Tagging and branching

Tagging and branching are both ways of marking specific versions of a whole set of files as going together. Tagging is the simpler method. For example, if release 1.1 of a software package consisted of revision 1.15 of main.c, 1.4 of Makefile, etc., you could instead tag the whole tree at the time of release with a tag like RELEASE-1_1 and then later on, if you wanted exactly release 1.1, you could use cvs checkout with -r RELEASE-1_1 and pull exactly that release, with no subsequent changes.

Several of our CVS repositories, particularly the Kerberos repository, uses the tag PRODUCTION to mark the last known stable version. After new changes have been thoroughly tested and deployed, the PRODUCTION tag is moved to that version. This allows one to quickly fall back to the last known good state, without keeping around lots of tags for older releases. Use of this convention is encouraged.

In order to tag a tree of files, cd to the root level of your checked out copy and run cvs tag <tag> .. This will tag all the currently checked-out revisions with the given tag.

A branch is basically a stronger version than a tag. A tag applies to one particular revision, and can be moved to a later revision easily by just retagging the file.
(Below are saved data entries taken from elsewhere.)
Lemma find_in_sound e w rows k name v : indexed e w rows -> find_in e w k name = Some v ->
  exists entry, (k, entry, v) ∈ rows /\ entry_covers name entry = true.
Proof.
  intros [Hs _ Hw]. unfold find_in. destruct (e !! _) as [v'|] eqn:E.
  - intros [= ->]. exists (mkEntry name false). split; [by apply Hs|]. cbn. by apply String.eqb_eq.
  - destruct (find _ _) as [[p v']|] eqn:Ef; [|done]. intros [= ->].
    apply find_some in Ef as [Hin%list_elem_of_In Hp]. exists (mkEntry p true). split; [by apply Hw|done].
Qed.

Lemma find_in_complete e w rows k name entry v : indexed e w rows -> (k, entry, v) ∈ rows ->
  entry_covers name entry = true -> is_Some (find_in e w k name).
Proof.
  intros [_ Hc Hw] Hr Hcov. unfold find_in. destruct (e !! _) eqn:E; [done|].
  destruct entry as [p []]; cbn in Hcov.
  - apply Hw, list_elem_of_In in Hr. destruct (find _ _) eqn:Ef; [done|].
    by pose proof (find_none _ _ Ef _ Hr) as Hn; cbn in Hn; rewrite Hcov in Hn.
  - apply String.eqb_eq in Hcov as <-. apply Hc in Hr as [? Hr]. by rewrite Hr in E.
Qed.

End Index.
Arguments row V : clear implicits.

Section Lookups.
Context `{GoUnicode}.

(** ** The index of prices *)

Definition prices_indexed (c : channelCache) : list (row ChannelModelPricing) -> Prop :=
  indexed (pricingByGroupModel c) (wildcardByGroupPlatform c).
Definition mappings_indexed (c : channelCache) : list (row string) -> Prop :=
  indexed (mappingByGroupModel c) (wildcardMappingByGP c).

Lemma map_as_flat_map {A B} (f : A -> B) l : map f l = flat_map (fun x => [f x]) l.
Proof. induction l as [|x l IH]; [done|]. cbn. by rewrite IH. Qed.

(** A fold adds the rows of its elements. *)
Lemma foldl_indexed {A V} (I : channelCache -> list (row V) -> Prop) (f : channelCache -> A -> channelCache)
    (g : A -> list (row V)) l c rows :
  (forall c rows x, I c rows -> I (f c x) (rows ++ g x)%list) -> I c rows -> I (foldl f c l) (rows ++ flat_map g l)%list.
Proof.
  intros Hf. revert c rows. induction l as [|x l IH]; intros c rows Hc; cbn; [by rewrite app_nil_r|].
  rewrite app_assoc. apply IH. by apply Hf.
Qed.

Definition card_rows (gid : Z) (platform : string) (pricing : ChannelModelPricing) : list (row ChannelModelPricing) :=
  if isPlatformPricingMatch platform (cp_Platform pricing)
  then map (fun model => ((gid, cp_Platform pricing), toPricingModelEntry model, pricing)) (cp_Models pricing) else [].

Lemma expand_card_indexed gid platform c rows pricing : prices_indexed c rows ->
  prices_indexed (expand_card gid platform c pricing) (rows ++ card_rows gid platform pricing)%list.
Proof.
  intros Hc. unfold expand_card, card_rows. destruct (isPlatformPricingMatch _ _); [|by rewrite app_nil_r].
  rewrite map_as_flat_map.
  apply (foldl_indexed prices_indexed); [|done]. clear. intros c rows model Hc.
  unfold expand_model, toPricingModelEntry, splitWildcardSuffix. destruct (HasSuffix model "*");
    [by apply indexed_wildcard|by apply indexed_exact].
Qed.

Definition source_entry (src : string) : modelEntry :=
  if HasSuffix src "*" then mkEntry (ToLower (TrimSuffix src "*")) true else mkEntry (ToLower src) false.

Definition platform_rows (gid : Z) (mapping : ModelMapping) (mp : string) : list (row string) :=
  map (fun st => ((gid, mp), source_entry st.1, st.2)) (default [] (assoc mp mapping)).

Lemma expand_platform_indexed gid mapping c rows mp : mappings_indexed c rows ->
  mappings_indexed (expand_platform gid mapping c mp) (rows ++ platform_rows gid mapping mp)%list.
Proof.
  intros Hc. unfold expand_platform, platform_rows. destruct (assoc mp mapping) as [pm|]; [|cbn; by rewrite app_nil_r].
  cbn. rewrite map_as_flat_map. apply (foldl_indexed mappings_indexed); [|done]. clear.
  intros c rows [src dst] Hc. unfold expand_source, source_entry. cbn.
  destruct (HasSuffix src "*"); [by apply indexed_wildcard|by apply indexed_exact].
Qed.

(** ** Building keeps the index *)

Lemma foldl_keeps {A B} (p : channelCache -> B) (f : channelCache -> A -> channelCache) l c :
  (forall c x, p (f c x) = p c) -> p (foldl f c l) = p c.
Proof. intros Hf. revert c. induction l as [|x l IH]; intros c; [done|]. cbn. by rewrite IH, Hf. Qed.

Lemma pricing_keeps {B} (p : channelCache -> B) c ch gid platform :
  (forall c e w, p (with_pricing c e w) = p c) -> p (expandPricingToCache c ch gid platform) = p c.
Proof.
  intros Hp. apply foldl_keeps. clear c. intros c pricing. unfold expand_card. destruct (isPlatformPricingMatch _ _); [|done].
  apply foldl_keeps. intros c' model. unfold expand_model. by destruct (HasSuffix _ _).
Qed.

Lemma mapping_keeps {B} (p : channelCache -> B) c ch gid platform :
  (forall c e w, p (with_mapping c e w) = p c) -> p (expandMappingToCache c ch gid platform) = p c.
Proof.
  intros Hp. apply foldl_keeps. clear c. intros c mp. unfold expand_platform. destruct (assoc _ _); [|done].
  apply foldl_keeps. intros c' [src dst]. unfold expand_source. by destruct (HasSuffix _ _).
Qed.

Definition group_prices (gp : gmap Z string) (ch : Channel) (gid : Z) : list (row ChannelModelPricing) :=
  flat_map (card_rows gid (default "" (gp !! gid))) (ch_ModelPricing ch).
Definition group_sources (gp : gmap Z string) (ch : Channel) (gid : Z) : list (row string) :=
  flat_map (platform_rows gid (ch_ModelMapping ch)) (matchingPlatforms (default "" (gp !! gid))).

Lemma group_prices_indexed gp ch c rows gid : prices_indexed c rows ->
  prices_indexed (populate_group gp ch c gid) (rows ++ group_prices gp ch gid)%list.
Proof.
  intros Hc. unfold populate_group, prices_indexed.
  rewrite (mapping_keeps pricingByGroupModel), (mapping_keeps wildcardByGroupPlatform) by done.
  apply (foldl_indexed prices_indexed); [|done]. intros. by apply expand_card_indexed.
Qed.

Lemma group_sources_indexed gp ch c rows gid : mappings_indexed c rows ->
  mappings_indexed (populate_group gp ch c gid) (rows ++ group_sources gp ch gid)%list.
Proof.
  intros Hc. apply (foldl_indexed mappings_indexed); [intros; by apply expand_platform_indexed|].
  unfold mappings_indexed. rewrite (pricing_keeps mappingByGroupModel), (pricing_keeps wildcardMappingByGP) by done.
  exact Hc.
Qed.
A branch, on the other hand, creates a fork in the repository; you can then commit changes to the mainline or to the branch, and changes committed in one place aren't reflected in the other.

There are three primary reasons to use branches. One is to branch off a stable version of a package before making major changes. The advantage to using a branch rather than just a release tag is that you can then continue to commit bug fixes to the stable branch, and perhaps even spin further minor releases from it, while you're doing major development on the mainline without hurting the stability of the stable branch.
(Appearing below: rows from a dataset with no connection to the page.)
(* ===== verification/TokenCosts.v ===== *)
(** * What a request costs

The costs of [service/billing_service.go]: tokens by kind, the tier of service, long
contexts, caches of five minutes and of an hour, prices by request, and the one entry
[CalculateCostUnified] with [service/billing_token_cost_request.go] in front of it.
Costs, float64 in the code, are rationals. *)
From S2P Require Import Prelude GoText GoTime Composite ModelNames TimePricing ChannelPricing.
From S2P Require Import ChannelCache ModelPricing PricingResolver.
From Stdlib Require Import Bool QArith Lqa.

Local Open Scope string_scope.
Local Open Scope Z_scope.

(** ** Data *)

Record UsageTokens : Type := mkTokens {
  InputTokens : Z;
  ImageInputTokens : Z;
  ImageCacheReadTokens : Z;
  OutputTokens : Z;
  CacheCreationTokens : Z;
  CacheReadTokens : Z;
  CacheCreation5mTokens : Z;
  CacheCreation1hTokens : Z;
  ImageOutputTokens : Z
}.

Record CostBreakdown : Type := mkCost {
  InputCost : Q;
  ImageInputCost : Q;
  OutputCost : Q;
  ImageOutputCost : Q;
  CacheCreationCost : Q;
  CacheReadCost : Q;
  TotalCost : Q;
  ActualCost : Q;
  cost_BillingMode : string;
  LongContextBillingApplied : bool
}.

(** [&CostBreakdown{TotalCost: total, ActualCost: actual, BillingMode: mode}] *)
Definition plain_cost (total actual : Q) (mode : string) : CostBreakdown := mkCost 0 0 0 0 0 0 total actual mode false.

Definition applyCostBreakdownMultiplier (m : Q) (c : CostBreakdown) : CostBreakdown :=
  if Qeq_bool m 1 then c
  else
    mkCost (InputCost c * m) (ImageInputCost c * m) (OutputCost c * m) (ImageOutputCost c * m)
      (CacheCreationCost c * m) (CacheReadCost c * m) (TotalCost c * m) (ActualCost c * m)
      (cost_BillingMode c) (LongContextBillingApplied c).

Definition set_BillingMode (mode : string) (c : CostBreakdown) : CostBreakdown :=
  mkCost (InputCost c) (ImageInputCost c) (OutputCost c) (ImageOutputCost c) (CacheCreationCost c) (CacheReadCost c)
    (TotalCost c) (ActualCost c) mode (LongContextBillingApplied c).

(** [float64(n)] *)
Notation float64 := inject_Z.

(** A negative multiplier counts as zero. *)
Definition not_negative (rate : Q) : Q := if Qltb rate 0 then 0%Q else rate.

(** ** Caches *)

Definition normalizeCacheCreationBreakdown (tokens : UsageTokens) : Z * Z :=
  let t5m := Z.max 0 (CacheCreation5mTokens tokens) in
  let t1h := Z.max 0 (CacheCreation1hTokens tokens) in
  let aggregate := CacheCreationTokens tokens in
  if (aggregate <=? 0) || ((t5m <=? aggregate) && (t1h <=? aggregate -! t5m)) then (t5m, t1h)
  else
    let detailTotal := (float64 t5m + float64 t1h)%Q in
    let normalized5m := Round (float64 aggregate * float64 t5m / detailTotal) in
    let t5m := if aggregate <=? normalized5m then aggregate else normalized5m in
    (t5m, aggregate -! t5m).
Another is to do something experimental without impeding other development. One can branch the sources and then start making major changes, and other developers can continue working on the mainline sources without running into trouble from your potentially dangerous changes. Then, when the changes in the branch have stabilized, you can use the facilities of CVS to merge the changes from the branch back into the main code and automatically resolve most conflicts.

Finally, CVS's facilities for tracking vendor sources use branches, so that they can merge vendor's changes in new versions with local modifications. See import for more information on this.

It's unlikely that we'll have as much use for branches as for tags, except for managing vendor source. In general, our projects don't have as many developers and tend not to have separate stable and development tracks. But you never can tell; it might be useful down the road.

As mentioned in import, tags have to consist of letters, numbers, dashes, and underscores, and cannot contain periods. The standard way of representing the version 1.1 is 1_1. A good release tag is something like RELEASE-1_1 or PKGNAME-1_1 (or the PRODUCTION tag as described above). A good branch tag for a stable branch based on the 1.2 release would be STABLE-1_2. I generally use a convention of a word of some sort, a dash, and then the version number with periods replaced by underscores.